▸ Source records
(* ===== verification/Origins.v ===== *)
(** * Origin revisions

    Models [src/src/memory/origin.rs]: the per-key revisions that let a factory's
    result be committed only if nothing mutated its key in between. A revision
    is a shared atomic counter; [Origins] holds weak references to it, the
    outstanding origin tokens hold strong ones. The [Revs] heap gives every
    revision its counter and its strong-reference count. *)
From S2P Require Import Prelude Time Entry.

(** [RecoveryError::GenerationExhausted], the only failure of a capture. *)
Inductive GenerationExhausted := generation_exhausted.

Record RevObj := mkRev { rev_current : Z; strong : nat }.
Abbreviation Revs := (gmap Loc RevObj) (only parsing).

(** [RevisionSource for Revision]. *)
Definition current (h : Revs) (l : Loc) : Z := from_option rev_current 0 (h !! l).
Definition rev_advance (h : Revs) (l : Loc) : Revs :=
  alter (λ o, mkRev (saturating_add_u64 (rev_current o) 1) (strong o)) l h.

(** [Weak::upgrade] succeeds while a strong reference exists; [retain] and
    [release] clone and drop one. *)
Definition alive (h : Revs) (l : Loc) : bool :=
  match h !! l with Some o => (0 <? strong o)%nat | None => false end.
Definition retain (h : Revs) (l : Loc) : Revs :=
  alter (λ o, mkRev (rev_current o) (S (strong o))) l h.
Definition release (h : Revs) (l : Loc) : Revs :=
  alter (λ o, mkRev (rev_current o) (pred (strong o))) l h.

Record ActiveRevision := mkActive { revision : Loc; snapshots : nat }.
(** [Origins { active }]. *)
Abbreviation Origins := (gmap string ActiveRevision) (only parsing).

(** The predicate a committed origin is checked with. *)
Record RevisionSnapshot := mkSnapshot {
  snap_revision : Loc; snap_captured : Z; snap_generation : Z }.

Module RevisionSnapshot.
Definition matches (h : Revs) (self : RevisionSnapshot) (generation : Z) : bool :=
  negb (generation =? u64_max) && (snap_generation self =? generation)
  && (current h (snap_revision self) =? snap_captured self).
End RevisionSnapshot.

Module Origins.
(** The strong reference [capture_from] settles on: the active revision if it
    can be upgraded (the provided one is then dropped), else the provided one,
    else a new revision at the free address [fresh]. *)
Definition select_revision (h : Revs) (self : Origins) (key : string)
    (provided : option Loc) (fresh : Loc) : Revs * Loc :=
  match self !! key with
  | Some active =>
      if alive h (revision active)
      then (from_option (release (retain h (revision active)))
              (retain h (revision active)) provided, revision active)
      else match provided with
           | Some l => (h, l)
           | None => (<[fresh := mkRev 1 1]> h, fresh)
           end
  | None =>
      match provided with
      | Some l => (h, l)
      | None => (<[fresh := mkRev 1 1]> h, fresh)
      end
  end.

▸ Assignment
Set the lines down exactly, from the first line of the records to the line where "From S2P Require Import Prelude Time Entry." appears, with both ends kept.

▸ Worked solution
(* ===== verification/Origins.v ===== *)
(** * Origin revisions

    Models [src/src/memory/origin.rs]: the per-key revisions that let a factory's
    result be committed only if nothing mutated its key in between. A revision
    is a shared atomic counter; [Origins] holds weak references to it, the
    outstanding origin tokens hold strong ones. The [Revs] heap gives every
    revision its counter and its strong-reference count. *)
From S2P Require Import Prelude Time Entry.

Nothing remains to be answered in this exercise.